Алина: светская львица (Бондаренко) - страница 41

Могла ли Алина не заглянуть?..

Из дневника Базиля Осоргина:

«Что ж, наше дельце вертится и принесет, кажется, много смеху. Додо написал ему, и Бобо с Лукашкою вроде тоже. Я и не знал, что мой Серж умеет так долго злиться! О, он человек умный, то есть опасный. Это подарок судьбы, что он мой друг…

А моя-то женушка — святая душа! Кажется, она по уши влезла в нашу интригу с пиитой. Серж мне все говорит, чтобы я ее опасался, — но, Боже мой! — как же, бывает, хочется ее подурачить, позлить, поинтриговать ее «умненькую» головку!.. Серж прав: чтобы жизнь занимала нас, нужны только цель и интрига; и я рад, что играю этой гордой девчонкой, как пешкой.

А ведь дельце чуть было не сорвалось: пиита взыграл и вызвал Красавчика на дуэль! Его Жакоб чуть было не умер со страху. Думаю, и Красавчик (хотя, говорят, он из дерзости смел) — на этот раз тоже в штаны наделал. Еще бы: всему конец! Жакоб метнулся к пиите, дуэль отложили. Жакоб заставил Красавчика сделать предложение этой желтенькой швабре, этой Катрин. Пиита теперь торжествует: в глазах света Красавчик — трус и подлец, от пули под венцом схоронился. Серж по секрету сказал мне, что невеста давно, еще с лета, от Красавчика брюхата. Ай да Красавчик! На все руки мастер. А теперь вот и замарался! Да Госпожа Министерша умна (хотя это ее Серж, конечно же, надоумил): весь вечер сегодня талдычила всем, что этой своей женитьбой Красавчик честь поэтши спасал. Кто ж посмеет Мадам не поверить? Красавчика любят все, пиита у многих уже в печенках. Теперь выходит, что пиита — рогач и дурак, а Красавчик — прелесть, рыцарь. Но самый смелый из всех — Бруннов, конечно, секретарь канцлера Нессельроде. Это он первый написал диплом рогача пиите, — Жакоб многим нашим еще предлагал, но отказывались. А чего бояться-то было? Бруннов хотел, во-первых, Госпоже Министерше потрафить, а во-вторых, говорил мне Серж, он и сам на пииту имеет зуб. Тот его в Одессе еще по-всякому донимал. Конечно, Бруннов начальство любит больше себя. Или, вернее, ему страшно приятно уничижаться (тоже ведь род сладострастья), — о, сей далеко пойдет! Да и мы, многогрешные, на обочине, даст-то Бог, не останемся…

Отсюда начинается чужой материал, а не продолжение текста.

(* ===== verification/Vfs.v ===== *)
(** The virtual file system layer ([easy-fs/src/vfs.rs]): inodes as positions of disk
    inodes, and the directory and file operations on them.  A name is the list of the
    bytes of the string. *)

From S2P Require Import Prelude BlockDev BlockCache BlockAccess Bitmap Layout Efs.

Record Inode := MkInode { ino_block_id : Z; ino_block_offset : Z }.

#[export] Instance Inode_eq_dec : EqDecision Inode.
Proof. solve_decision. Defined.

Definition Inode_new (pos : Z * Z) : Inode := MkInode pos.1 pos.2.

Definition EasyFileSystem_root_inode (efs : EasyFileSystem) : Inode :=
  Inode_new (EasyFileSystem_get_disk_inode_pos efs 0).

Section Vfs.
Context (fs : EasyFileSystem) (self : Inode).

Definition read_disk_inode {V} (f : DiskInode → prog V) : prog V :=
  block_read DiskInode_repr (ino_block_id self) (ino_block_offset self) f.

Definition modify_disk_inode {V} (f : DiskInode → prog (V * DiskInode)) : prog V :=
  block_modify DiskInode_repr (ino_block_id self) (ino_block_offset self) f.

(** Read directory entry [i] into the buffer [dirent]. *)
Definition read_dirent (disk_inode : DiskInode) (i : Z) (dirent : list Z) : prog (Z * list Z) :=
  DiskInode_read_at disk_inode (DIRENT_SZ * i)%usize dirent.

Fixpoint find_loop (name : list Z) (disk_inode : DiskInode) (ixs : list Z) (dirent : list Z) :
    prog (option Z) :=
  match ixs with
  | [] => mret None
  | i :: rest =>
      '(n, dirent) ← read_dirent disk_inode i dirent;
      _ ← prog_assert (bool_decide (n = DIRENT_SZ));
      dname ← prog_lift (DirEntry_name (DirEntry_of_bytes dirent));
      if decide (dname = name) then mret (Some (DirEntry_inode_id (DirEntry_of_bytes dirent)))
      else find_loop name disk_inode rest dirent
  end.

Definition find_inode_id (name : list Z) (disk_inode : DiskInode) : prog (option Z) :=
  _ ← prog_assert (DiskInode_is_dir disk_inode);
  let file_count := di_size disk_inode / DIRENT_SZ in
  find_loop name disk_inode (seqZ 0 file_count) (DirEntry_as_bytes DirEntry_empty).

Definition Inode_find (name : list Z) : prog (option Inode) :=
  read_disk_inode (λ disk_inode,
    r ← find_inode_id name disk_inode;
    mret (option_map (λ inode_id, Inode_new (EasyFileSystem_get_disk_inode_pos fs inode_id)) r)).

Fixpoint alloc_blocks (n : nat) (v : list Z) : prog (list Z) :=
  match n with
  | O => mret v
  | S n' => b ← EasyFileSystem_alloc_data fs; alloc_blocks n' (vec_push v b)
  end.

Definition Inode_increase_size (new_size : Z) (disk_inode : DiskInode) : prog DiskInode :=
  if bool_decide (new_size < di_size disk_inode) then mret disk_inode
  else
    blocks_needed ← prog_lift (DiskInode_blocks_num_needed disk_inode new_size);
    v ← alloc_blocks (Z.to_nat blocks_needed) [];
    DiskInode_increase_size disk_inode new_size v.

(** Append the entry [name] for inode [inode_id] to the directory. *)
Definition append_dirent (name : list Z) (inode_id : Z) : prog () :=
  modify_disk_inode (λ root_inode,
    let file_count := di_size root_inode / DIRENT_SZ in
    let new_size := ((file_count + 1) * DIRENT_SZ)%usize in
    root_inode ← Inode_increase_size (wrap 32 new_size) root_inode;
    dirent ← prog_lift (DirEntry_new name inode_id);
    _ ← DiskInode_write_at root_inode (file_count * DIRENT_SZ)%usize (DirEntry_as_bytes dirent);
    mret (tt, root_inode)).

(** The closure [op] of [create], [link] and [unlink] *)
Definition find_op (name : list Z) (root_inode : DiskInode) : prog (option Z) :=
  _ ← prog_assert (DiskInode_is_dir root_inode);
  find_inode_id name root_inode.

Definition Inode_create (name : list Z) : prog (option Inode) :=
  r ← read_disk_inode (find_op name);
  if decide (r ≠ None) then mret None
  else
    new_inode_id ← EasyFileSystem_alloc_inode fs;
    let '(new_inode_block_id, new_inode_block_offset) :=
      EasyFileSystem_get_disk_inode_pos fs new_inode_id in
    _ ← block_modify DiskInode_repr new_inode_block_id new_inode_block_offset (λ new_inode,
      mret (tt, DiskInode_initialize new_inode File));
    _ ← append_dirent name new_inode_id;
    SyncAll (mret (Some (Inode_new (EasyFileSystem_get_disk_inode_pos fs new_inode_id)))).

Fixpoint ls_loop (disk_inode : DiskInode) (ixs : list Z) (v : list (list Z)) : prog (list (list Z)) :=
  match ixs with
  | [] => mret v
  | i :: rest =>
      '(n, dirent) ← read_dirent disk_inode i (DirEntry_as_bytes DirEntry_empty);
      _ ← prog_assert (bool_decide (n = DIRENT_SZ));
      dname ← prog_lift (DirEntry_name (DirEntry_of_bytes dirent));
      ls_loop disk_inode rest (vec_push v dname)
  end.

Definition Inode_ls : prog (list (list Z)) :=
  read_disk_inode (λ disk_inode,
    let file_count := di_size disk_inode / DIRENT_SZ in
    ls_loop disk_inode (seqZ 0 file_count) []).

Definition Inode_read_at (offset : Z) (buf : list Z) : prog (Z * list Z) :=
  read_disk_inode (λ disk_inode, DiskInode_read_at disk_inode offset buf).

Definition Inode_write_at (offset : Z) (buf : list Z) : prog Z :=
  size ← modify_disk_inode (λ disk_inode,
    disk_inode ← Inode_increase_size (wrap 32 (offset + Z.of_nat (length buf))%usize) disk_inode;
    n ← DiskInode_write_at disk_inode offset buf;
    mret (n, disk_inode));
  SyncAll (mret size).

Fixpoint dealloc_blocks (blocks : list Z) : prog () :=
  match blocks with
  | [] => mret tt
  | b :: rest => _ ← EasyFileSystem_dealloc_data fs b; dealloc_blocks rest
  end.

Definition Inode_clear : prog () :=
  _ ← modify_disk_inode (λ disk_inode,
    let size := di_size disk_inode in
    '(data_blocks_dealloc, disk_inode) ← DiskInode_clear_size disk_inode;
    _ ← prog_assert (bool_decide (Z.of_nat (length data_blocks_dealloc) = DiskInode_total_blocks size));
    _ ← dealloc_blocks data_blocks_dealloc;
    mret (tt, disk_inode));
  SyncAll (mret tt).

Definition Inode_link (old new : list Z) : prog (option Inode) :=
  r ← read_disk_inode (find_op old);
  match r with
  | Some old_inode_id =>
      let new_inode_id := old_inode_id in
      _ ← append_dirent new new_inode_id;
      mret (Some (Inode_new (EasyFileSystem_get_disk_inode_pos fs new_inode_id)))
  | None => mret None
  end.

(** The search loop of [unlink]: the entry found is overwritten by the last one and the
    directory shrinks by one entry. *)
Fixpoint unlink_loop (name : list Z) (file_count : Z) (root_inode : DiskInode) (ixs : list Z)
    (buf swap : list Z) : prog DiskInode :=
  match ixs with
  | [] => mret root_inode
  | i :: rest =>
      '(n, buf) ← read_dirent root_inode i buf;
      if decide (n = DIRENT_SZ) then
        bname ← prog_lift (DirEntry_name (DirEntry_of_bytes buf));
        if decide (bname = name) then
          '(_, swap) ← read_dirent root_inode (file_count - 1)%usize swap;
          _ ← DiskInode_write_at root_inode (DIRENT_SZ * i)%usize swap;
          mret (set_size root_inode (di_size root_inode - DIRENT_SZ)%u32)
        else unlink_loop name file_count root_inode rest buf swap
      else unlink_loop name file_count root_inode rest buf swap
  end.

Definition Inode_unlink (name : list Z) : prog Z :=
  r ← read_disk_inode (find_op name);
  match r with
  | Some _ =>
      _ ← modify_disk_inode (λ root_inode,
        let file_count := di_size root_inode / DIRENT_SZ in
        root_inode ← unlink_loop name file_count root_inode (seqZ 0 file_count)
          (DirEntry_as_bytes DirEntry_empty) (DirEntry_as_bytes DirEntry_empty);
        mret (tt, root_inode));
      mret 0
  | None => mret (-1)
  end.

Fixpoint link_num_loop (block_id block_offset : Z) (root_inode : DiskInode) (ixs : list Z)
    (buf : list Z) (count : Z) : prog Z :=
  match ixs with
  | [] => mret count
  | i :: rest =>
      '(n, buf) ← read_dirent root_inode i buf;
      _ ← prog_assert (bool_decide (n = DIRENT_SZ));
      let '(this_inode_block_id, this_inode_block_offset) :=
        EasyFileSystem_get_disk_inode_pos fs (DirEntry_inode_id (DirEntry_of_bytes buf)) in
      let count :=
        if decide (this_inode_block_id = block_id ∧ this_inode_block_offset = block_offset)
        then (count + 1)%u32 else count in
      link_num_loop block_id block_offset root_inode rest buf count
  end.

Definition Inode_get_link_num (block_id block_offset : Z) : prog Z :=
  read_disk_inode (λ root_inode,
    let file_count := di_size root_inode / DIRENT_SZ in
    link_num_loop block_id block_offset root_inode (seqZ 0 file_count)
      (DirEntry_as_bytes DirEntry_empty) 0).
End Vfs.
(* ===== verification/FsRep.v ===== *)
(** A file system on a disk.  [efs_wf] is the layout of the regions; [fs_ok] says that the
    disk holds a set of inodes ([nodes]) with their block trees, that the inode bitmap
    marks exactly these inodes, that every block of a tree is marked in the data bitmap
    and belongs to one inode only, and that unmarked data blocks are zero.  Allocation,
    deallocation and the update of one inode preserve it. *)

From S2P Require Import Prelude BlockDev BlockCache BlockAccess Bitmap Layout InodeTree InodeData Efs Vfs.

Ltac Zify.zify_post_hook ::= Z.to_euclidean_division_equations.

(** * Layout *)

(** The regions in order, [N] blocks in the data area. *)
Record efs_wf (efs : EasyFileSystem) (N : Z) : Prop := {
  ew_start : 1 ≤ bitmap_start_block_id (efs_inode_bitmap efs);
  ew_ib : 0 ≤ bitmap_blocks (efs_inode_bitmap efs) ≤ 2 ^ 20;
  ew_ia : bitmap_start_block_id (efs_inode_bitmap efs) + bitmap_blocks (efs_inode_bitmap efs)
            ≤ efs_inode_area_start_block efs;
  ew_db : efs_inode_area_start_block efs + bitmap_blocks (efs_inode_bitmap efs) * 1024
            ≤ bitmap_start_block_id (efs_data_bitmap efs);
  ew_dbb : 0 ≤ bitmap_blocks (efs_data_bitmap efs);
  ew_da : bitmap_start_block_id (efs_data_bitmap efs) + bitmap_blocks (efs_data_bitmap efs)
            ≤ efs_data_area_start_block efs;
  ew_N : 0 ≤ N ≤ bitmap_blocks (efs_data_bitmap efs) * 4096;
  ew_max : efs_data_area_start_block efs + N ≤ 2 ^ 32
}.

(** An inode with its data and index blocks. *)
Record node := MkNode { nd_inode : DiskInode; nd_ids : list Z; nd_idx : list Z }.
Definition nd_blocks (nd : node) : list Z := nd_ids nd ++ nd_idx nd.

Что до пииты, он всем осточертел, даже и государю. А уж как им обласкан раньше был… Глупый, пустенький человек, можно ль плевать против ветра?..»

У двери скрипнул паркет. Алине вздрогнула, подняла глаза. Базиль, усмехаясь всем круглым своим лицом, смотрел на нее.

Не говоря ни слова, Алина прошла мимо; с шутливой угодливостью муж в двери посторонился.

Глава семнадцатая

Между тем собственный «журнал» был Алиной надежно спрятан. Гордость не давала ей увериться в истине, может быть, очевидной: она боялась этого человека!